* _Task statement_: Return exactly the lines below, starting with the one that has "Fixpoint post (ev" and going on through the one that has "revert q out.".

* _Task material_:
◆ ◆ ◆ ◆ ◆

Lemma process_wake_loop_spec fuel off (w : W) :
  inv w → wake_ok true off w → 0 < event_fd (engine w) → (supply w < fuel)%nat →
  wp fatal (process_wake_loop fuel (Z.of_nat off)) w (λ n w', drained (Z.of_nat off) n w w' ∧
    spends 0 w w' ∧ 0 ≤ n ∧ wake_ok true (Z.to_nat n) w' ∧ keeps_promise off (Z.to_nat n) w w').
Proof.
  unfold drained. revert off w.
  induction fuel as [|fuel IH]; intros off w Hw Hok He Hf; [lia|].
  unfold Uring.process_wake_loop. fold process_wake_loop.
  unfold gets_engine, modify_engine. wp_steps.
  destruct (wake_queue (engine w)) as [|r q] eqn:Hq.
  - wp_steps. unfold eventfd_read. destruct (Z.eqb_spec (event_fd (engine w)) 0); [lia|].
    wp_steps. simpl. wp_steps. split_and!; [by apply wake_fields_behave|done|done|done| | |lia| |].
    + exists []. simpl. split_and!; [by rewrite app_nil_r|lia].
    + by apply spends_eq.
    + rewrite Nat2Z.id. by apply wake_ok_read.
    + rewrite Nat2Z.id. by apply promised_frame.
  - wp_steps. rewrite <- Hq. set (k := Nat.min _ _).
    assert (1 ≤ k ≤ length (wake_queue (engine w)))%nat as Hk
      by (unfold k, MAX_RESUME; rewrite Hq; simpl; lia).
    set (w1 := upd _ w).
    assert (evolves w w1) as Hev1 by by apply wake_fields_behave.
    pose proof (wake_ok_take k off w Hok ltac:(lia) He) as Hok1. fold w1 in Hok1.
    assert (supply w1 + k = supply w)%nat as Hs1.
    { unfold supply, w1. cbn [upd engine set_wake_queue wake_queue rest].
      rewrite length_drop. lia. }
    assert (spends 0 w w1) as Hsp1 by (apply spends_eq; [lia|done|done]).
    eapply wp_mono; [by apply complete_wakes_spec; [apply Hev1|]|].
    intros _ w2 (Hev2 & Hok2 & Hsp2 & Hk2 & [l2 Hq2] & Hl2 & He2 & Hx2).
    wp_steps. rewrite arith_u_fits.
    2:{ destruct Hok1 as [[_ Hx _ _ _] _]. simpl in Hx. rewrite length_drop in Hx.
        unfold in_u. lia. }
    simpl. rewrite <- Nat2Z.inj_add.
    pose proof (sp_supply _ _ _ Hsp2).
    eapply wp_mono; [apply IH; [apply Hev2|done|simpl in *; lia|lia]|].
    intros n' w3 ((Hev3 & Hq3 & He3 & Hx3 & extra & Hl3 & ->) & Hsp3 & Hn3 & Hok3 & Hk3).
    assert (wake_queue (engine w2) = drop k (wake_queue (engine w)) ++ l2) as Hq2' by done.
    split_and!; [eauto using evolves_trans|done|done|simpl in *; lia| | |done|done|].
    + exists (l2 ++ extra). rewrite Hl3, Hl2, Hq2' in *.
      change (woken_log w1) with (woken_log w).
      rewrite !length_app, length_drop in *. split_and!; [|lia]. rewrite <- !app_assoc. f_equal.
      by rewrite (app_assoc (take k _)), take_drop.
    + apply (spends_trans 0 0 _ _ _ Hsp1), (spends_trans 0 0 _ _ _ Hsp2 Hsp3).
    + intros Hp. apply Hk3, Hk2. unfold promised in *. change (expected_wakes (engine w1)) with
        (expected_wakes (engine w)). lia.
Qed.
(* ===== verification/UringSim.v ===== *)
(** * The io_uring engine on a concrete kernel

    A kernel that satisfies [kernel_spec] and [kernel_waits], and worlds on it: the
    inputs of the witnesses of the theorems about the engine. *)

From stdpp Require Import base list numbers relations tactics.
From S2P Require Import Prelude Op Queue Engine Uring UringSpec UringEngine UringProcess UringWork.

(** ** A kernel

    It takes everything it is offered and completes requests in order as long as the
    completion ring has room, but the poll of the event descriptor only when that is
    readable. *)

Module Sim.
Record Kernel : Type := mkKernel {
  accepted : list SubmissionEntry;
  completed : list CompletionEntry;
  vain : nat
}.

#[global] Instance view : KernelView Kernel :=
  {| taken := accepted; posted := completed; laziness := vain |}.

(** The engine's own request. *)
Definition event_request : Z := 88.

(** The list without the first [r]. *)
Fixpoint strike (r : Z) (l : list Z) : list Z :=
  match l with
  | [] => []
  | x :: l => if x =? r then l else x :: strike r l
  end.

(** The requests that were not completed. *)
Definition waiting (k : Kernel) : list Z :=
  foldr strike (user_data <$> accepted k) (cqe_user_data <$> completed k).

(** A poll reports readability, everything else returns 0. *)
Definition result_of (r : Z) : CompletionEntry :=
  mkCqe r (if r =? event_request then PollIn else 0).

Fixpoint post (ev : Z) (l : list Z) (q : CompletionQueue) : list CompletionEntry * CompletionQueue :=
  match l with
  | [] => ([], q)
  | r :: l =>
      if (r =? event_request) && (ev <=? 0) then post ev l q
      else if cq_count q <? cq_capacity q then
        let '(out, q') := post ev l (cq_post (result_of r) q) in (result_of r :: out, q')
      else ([], q)
  end.

Definition enter (a : EnterArgs) (ev : Z) (k : Kernel) (q : Queue) : OsResult Z * Kernel * Queue :=
  let n := ea_submit a in
  let new := take (Z.to_nat n) (sq_published (submission q)) in
  let s := set_sq_khead (as_u 32 (sq_khead (submission q) + n)) (submission q) in
  let '(out, c) := post ev (waiting k ++ (user_data <$> new)) (completion q) in
  (Ok n, mkKernel (accepted k ++ new) (completed k ++ out)
    (match out with [] => pred (vain k) | _ => vain k end), mkQueue s c).

Lemma strike_perm r l : r ∈ l → l ≡ₚ r :: strike r l.
Proof.
  induction l as [|x l IH]; [by intros ?%not_elem_of_nil|]. simpl.
  destruct (Z.eqb_spec x r) as [->|Hne]; [done|].
  intros [?|Hl]%elem_of_cons; [done|]. rewrite (IH Hl) at 1. apply Permutation_swap.
Qed.

Lemma strikes_perm l k : k ⊆+ l → l ≡ₚ k ++ foldr strike l k.
Proof.
  induction k as [|r k IH]; intros Hk; [done|]. simpl.
  assert (l ≡ₚ k ++ foldr strike l k) as Hl by (apply IH; etransitivity; [|exact Hk]; by constructor).
  assert (r ∈ foldr strike l k) as Hr.
  { apply singleton_submseteq_l, (submseteq_app_inv_l _ _ k). rewrite <- Hl.
    by rewrite (Permutation_app_comm k [r]). }
  rewrite Hl at 1. rewrite (strike_perm r (foldr strike l k) Hr) at 1. symmetry.
  apply Permutation_middle.
Qed.

Lemma waiting_perm k new :
  answers k →
  user_data <$> accepted k ++ new ≡ₚ
    (cqe_user_data <$> completed k) ++ waiting k ++ (user_data <$> new).
Proof. intros Ha. rewrite fmap_app, (strikes_perm _ _ Ha) at 1. by rewrite <- app_assoc. Qed.

Lemma post_spec ev l q out q' :
  cq_wf q → post ev l q = (out, q') →
  cq_wf q' ∧ cq_view q' = cq_view q ++ out ∧ (cqe_user_data <$> out) `sublist_of` l ∧
  Forall (poll_result event_request ev) out ∧
  (cq_khead q', cq_mask q', cq_capacity q') = (cq_khead q, cq_mask q, cq_capacity q) ∧
  (cq_view q' = [] → Forall (λ r, r = event_request) l ∧ (0 < ev → l = [])).
Proof.
  revert q out. induction l as [|r l IH]; intros q out Hwf E; cbn [post] in E.
  { simplify_eq. split_and!; [done|by rewrite app_nil_r|done..]. }
  destruct (_ && _) eqn:Er.
  { apply andb_true_iff in Er as [->%Z.eqb_eq Hev%Z.leb_le].
    destruct (IH _ _ Hwf E) as (? & ? & ? & ? & ? & Hn). split_and!; try done; [by constructor|].
    intros Hv. destruct (Hn Hv). split; [by constructor|lia]. }
  destruct (Z.ltb_spec (cq_count q) (cq_capacity q)) as [Hc|Hc].
  - destruct (cq_post_spec q Hwf (result_of r)) as [Hwf' Hv]; [done|].
    destruct (post ev l _) as [out' q''] eqn:Ep. simplify_eq.
    destruct (IH _ _ Hwf' Ep) as (? & Hv' & ? & ? & ? & _). rewrite Hv', Hv, <- app_assoc.
    split_and!; try done.
    + by constructor.
    + constructor; [|done]. unfold poll_result, result_of. simpl. intros ->.
      rewrite Z.eqb_refl in *. split; [done|]. simpl in Er. lia.
    + intros Hn. by apply app_eq_nil in Hn as [_ ?].
  - simplify_eq. split_and!; [done|by rewrite app_nil_r|apply sublist_nil_l|done|done|].
    intros Hv. pose proof (length_cq_view _ Hwf) as Hl. rewrite Hv in Hl.
    pose proof (ring_size_bounds _ _ (cq_wf_size _ Hwf)). simpl in Hl. lia.
Qed.

(** What a call does. *)
Lemma enter_does a ev k q r k' q' :
  enter a ev k q = (r, k', q') → cq_wf (completion q) → answers k →
  ∃ out, r = Ok (ea_submit a) ∧ cq_wf (completion q') ∧
    submission q' = set_sq_khead (as_u 32 (sq_khead (submission q) + ea_submit a)) (submission q) ∧
    cq_view (completion q') = cq_view (completion q) ++ out ∧ completed k' = completed k ++ out ∧
    accepted k' = accepted k ++ take (Z.to_nat (ea_submit a)) (sq_published (submission q)) ∧
    answers k' ∧ Forall (poll_result event_request ev) out ∧
    (cq_khead (completion q'), cq_mask (completion q'), cq_capacity (completion q')) =
    (cq_khead (completion q), cq_mask (completion q), cq_capacity (completion q)) ∧
    vain k' = (match out with [] => pred (vain k) | _ => vain k end) ∧
    (cq_view (completion q') = [] → ∃ l, Forall (λ r, r = event_request) l ∧ (0 < ev → l = []) ∧
      user_data <$> accepted k' ≡ₚ (cqe_user_data <$> completed k') ++ l).
Proof.
  intros E Hcq Ha. unfold enter in E. set (new := take _ _) in *.
  destruct (post _ _ _) as [out c] eqn:Ep. simplify_eq.
  destruct (post_spec _ _ _ _ _ Hcq Ep) as (Hwf & Hv & Hsub & Hpl & Hf & Hn).
  pose proof (waiting_perm k new Ha) as Hperm.
  exists out. split_and!; try done.
  - unfold answers. simpl. rewrite Hperm, !fmap_app.
    apply submseteq_app; [done|]. by apply sublist_submseteq.
  - intros Hnil. destruct (Hn Hnil) as [Hall Hev]. eexists. split_and!; [exact Hall|done|].
    simpl in Hnil. rewrite Hv in Hnil. apply app_eq_nil in Hnil as [_ ->]. simpl.
    rewrite app_nil_r. exact Hperm.
Qed.

Lemma kernel_ok submit_all : kernel_spec event_request False submit_all enter.
Proof.
  intros a ev k q r k' q' E Hsq Hcq Ha Hn.
  destruct (enter_does _ _ _ _ _ _ _ E Hcq Ha)
    as (out & -> & Hwf & Hs & Hv & Hpo & Htk & Ha' & Hpl & Hf & Hvain & _).
  exists (ea_submit a), out. split_and!; try lia.
  constructor; simpl; try done; rewrite ?Hs; try done. rewrite Hvain. destruct out; lia.
Qed.

Lemma polls_in_all r l : Forall (λ x, x = r) l → polls_in r l = Z.of_nat (length l).
Proof.
  unfold polls_in. induction 1 as [|x l -> _ IH]; [done|]. rewrite filter_cons_True by done.
  apply Nat2Z.inj in IH. f_equal. cbn [length]. f_equal. exact IH.
Qed.

Lemma kernel_ends : kernel_waits event_request enter.
Proof.
  intros a ev k q r k' q' E Hsq Hcq Ha Hn _ _.
  destruct (enter_does _ _ _ _ _ _ _ E Hcq Ha)
    as (out & _ & Hwf & Hs & Hv & Hpo & Htk & Ha' & Hpl & Hf & Hvain & Hnil).
  destruct (decide (cq_view (completion q') = [])) as [Hq|]; [|by right; left].
  destruct (Hnil Hq) as (l & Hl & Hev & Hperm). rewrite Hq in Hv. symmetry in Hv.
  apply app_eq_nil in Hv as [_ ->].
  destruct (decide (vain k = 0%nat)) as [Hz|Hz]; [|right; right; simpl; lia].
  left. split; [simpl; lia|]. unfold inflight, held_polls. simpl. 
  assert (length (accepted k') = length (completed k') + length l)%nat as Hlen.
  { apply Permutation_length in Hperm. by rewrite length_app, !length_fmap in Hperm. }
  assert (polls_in event_request (user_data <$> accepted k') =
    polls_in event_request ((cqe_user_data <$> completed k') ++ l)) as ->
    by (unfold polls_in; by rewrite Hperm).
  rewrite polls_in_app, (polls_in_all _ _ Hl). split; [lia|].
  intros Hpos. rewrite (Hev Hpos). simpl. lia.
Qed.
End Sim.

(** ** Worlds *)

Definition features_all : IoRingFeatures := mkFeatures (λ _, true) (λ _, true) (λ _, true).

(** Rings about to wrap around. *)
Definition idle_queue : Queue :=
  mkQueue (mkSq 0 4294967295 4294967295 3 (replicate 4 zero_entry) 4 4294967295 0 [0; 1; 2; 3])
    (mkCq 4294967290 4294967290 (replicate 8 (mkCqe 0 0)) 7 0 0 8).

(** A world at rest, with [u] outside of the engine. *)
Definition idle_with {U : Type} (u : U) : World Sim.Kernel U :=
  mkWorld (mkIoUring 0 idle_queue 0 features_all 0 [] 0) (Sim.mkKernel [] [] 2) u [] [].

Definition idle : World Sim.Kernel nat := idle_with 0%nat.

Lemma ring_size_pow k : 0 ≤ k ≤ 31 → ring_size (2 ^ k) (Z.ones k).
Proof. by exists k. Qed.

(** A decidable fact about a concrete world. *)
Ltac by_decision := apply (bool_decide_unpack _); vm_compute; exact I.

Ltac solve_inv :=
  split_and!; [|done|done];
  constructor; [constructor; try done; by apply (ring_size_pow 2)
               |constructor; try done; by apply (ring_size_pow 3)|try done..];
  unfold answers; by_decision.

Lemma idle_inv {U} (u : U) : inv true (idle_with u).
Proof. solve_inv. Qed.

Lemma idle_ok {U} (u : U) : engine_ok Sim.event_request true (idle_with u).
Proof.
  split_and!; [apply idle_inv|done|unfold owed; by_decision|]. split; [|done].
  constructor; try done. exists []. vm_compute. repeat constructor.
Qed.

Definition sim_syscall {U} (c : SysCall) : M (World Sim.Kernel U) (OsResult Z) := mret (Ok 0).

Definition sim_start {U} :=
  uring_start (K := Sim.Kernel) (U := U) false zero_entry false Sim.enter sim_syscall.

Definition sim_prepare {U} :=
  uring_prepare_wake (K := Sim.Kernel) (U := U) false zero_entry false Sim.enter Sim.event_request 10.

Lemma sim_syscall_rest {U} c (w : World Sim.Kernel U) :
  wp False (sim_syscall c) w (λ _ w', ∃ u, w' = with_rest u w).
Proof. apply wp_ret. exists (rest w). by destruct w. Qed.

(** After three operations were started. *)
Definition busy : World Sim.Kernel nat :=
  Eval vm_compute in
  match (sim_start (Oread 5 4096 512 0) 1001;; sim_start (Ofsync 5) 1002;;
         sim_start (Opoll 7 1) 1003) idle with
  | Ret (_, w) => w
  | _ => idle
  end.

Lemma busy_inv : inv true busy.
Proof. solve_inv. Qed.

Lemma busy_ok : engine_ok Sim.event_request true busy.
Proof.
  split_and!; [apply busy_inv|done|unfold owed; by_decision|]. split; [|done].
  constructor; try done. exists []. vm_compute. repeat constructor.
Qed.

(** Three wakes were announced, two have been queued, and the poll of the event
    descriptor is staged behind the other operations. *)
Definition waking : World Sim.Kernel nat :=
  Eval vm_compute in
  match (sim_start (Oread 5 4096 512 0) 1001;; sim_start (Ofsync 5) 1002;;
         sim_prepare;; sim_prepare;; sim_prepare;; uring_wake 2001;; uring_wake 2002) idle with
  | Ret (_, w) => w
  | _ => idle
  end.

Lemma waking_ok : engine_ok Sim.event_request true waking.
Proof.
  split_and!; [solve_inv|done|unfold owed; by_decision|]. split; [|done].
  constructor; try done.
  exists []. split; [unfold owed; by_decision|done].
Qed.

(** The completion of the poll was delivered, the others are in the ring. *)
Definition polled : World Sim.Kernel nat :=
  Eval vm_compute in
  match submit_and_wait false zero_entry Sim.enter 77 (λ n, n) 1000 waking with
  | Ret (Ok _, w) => log_delivered Sim.event_request PollIn w
  | _ => waking
  end.

Lemma polled_inv : inv true polled.
Proof. solve_inv. Qed.

Lemma polled_ok : wake_ok Sim.event_request true 0 polled.
Proof.
  split; [|done]. constructor; try done.
  exists [mkCqe 1001 0; mkCqe 1002 0]. split.
  - unfold owed; by_decision.
  - repeat constructor; done.
Qed.

(** A request that does nothing when it is resumed. *)
Lemma idle_callback {U} (R : relation U) `{!Reflexive R} (budget starts : U → nat) :
  callback 77 Sim.event_request 10 False true Sim.enter zero_entry false sim_syscall
    R budget starts (mret tt).
Proof.
  intros b off w _ _. apply wp_ret. split_and!; [apply rtc_refl| |apply keeps_promise_refl].
  constructor; [done|reflexivity|lia].
Qed.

◆ ◆ ◆ ◆ ◆

* _Task output_:
Fixpoint post (ev : Z) (l : list Z) (q : CompletionQueue) : list CompletionEntry * CompletionQueue :=
  match l with
  | [] => ([], q)
  | r :: l =>
      if (r =? event_request) && (ev <=? 0) then post ev l q
      else if cq_count q <? cq_capacity q then
        let '(out, q') := post ev l (cq_post (result_of r) q) in (result_of r :: out, q')
      else ([], q)
  end.

Definition enter (a : EnterArgs) (ev : Z) (k : Kernel) (q : Queue) : OsResult Z * Kernel * Queue :=
  let n := ea_submit a in
  let new := take (Z.to_nat n) (sq_published (submission q)) in
  let s := set_sq_khead (as_u 32 (sq_khead (submission q) + n)) (submission q) in
  let '(out, c) := post ev (waiting k ++ (user_data <$> new)) (completion q) in
  (Ok n, mkKernel (accepted k ++ new) (completed k ++ out)
    (match out with [] => pred (vain k) | _ => vain k end), mkQueue s c).

Lemma strike_perm r l : r ∈ l → l ≡ₚ r :: strike r l.
Proof.
  induction l as [|x l IH]; [by intros ?%not_elem_of_nil|]. simpl.
  destruct (Z.eqb_spec x r) as [->|Hne]; [done|].
  intros [?|Hl]%elem_of_cons; [done|]. rewrite (IH Hl) at 1. apply Permutation_swap.
Qed.

Lemma strikes_perm l k : k ⊆+ l → l ≡ₚ k ++ foldr strike l k.
Proof.
  induction k as [|r k IH]; intros Hk; [done|]. simpl.
  assert (l ≡ₚ k ++ foldr strike l k) as Hl by (apply IH; etransitivity; [|exact Hk]; by constructor).
  assert (r ∈ foldr strike l k) as Hr.
  { apply singleton_submseteq_l, (submseteq_app_inv_l _ _ k). rewrite <- Hl.
    by rewrite (Permutation_app_comm k [r]). }
  rewrite Hl at 1. rewrite (strike_perm r (foldr strike l k) Hr) at 1. symmetry.
  apply Permutation_middle.
Qed.

Lemma waiting_perm k new :
  answers k →
  user_data <$> accepted k ++ new ≡ₚ
    (cqe_user_data <$> completed k) ++ waiting k ++ (user_data <$> new).
Proof. intros Ha. rewrite fmap_app, (strikes_perm _ _ Ha) at 1. by rewrite <- app_assoc. Qed.

Lemma post_spec ev l q out q' :
  cq_wf q → post ev l q = (out, q') →
  cq_wf q' ∧ cq_view q' = cq_view q ++ out ∧ (cqe_user_data <$> out) `sublist_of` l ∧
  Forall (poll_result event_request ev) out ∧
  (cq_khead q', cq_mask q', cq_capacity q') = (cq_khead q, cq_mask q, cq_capacity q) ∧
  (cq_view q' = [] → Forall (λ r, r = event_request) l ∧ (0 < ev → l = [])).
Proof.
  revert q out. induction l as [|r l IH]; intros q out Hwf E; cbn [post] in E.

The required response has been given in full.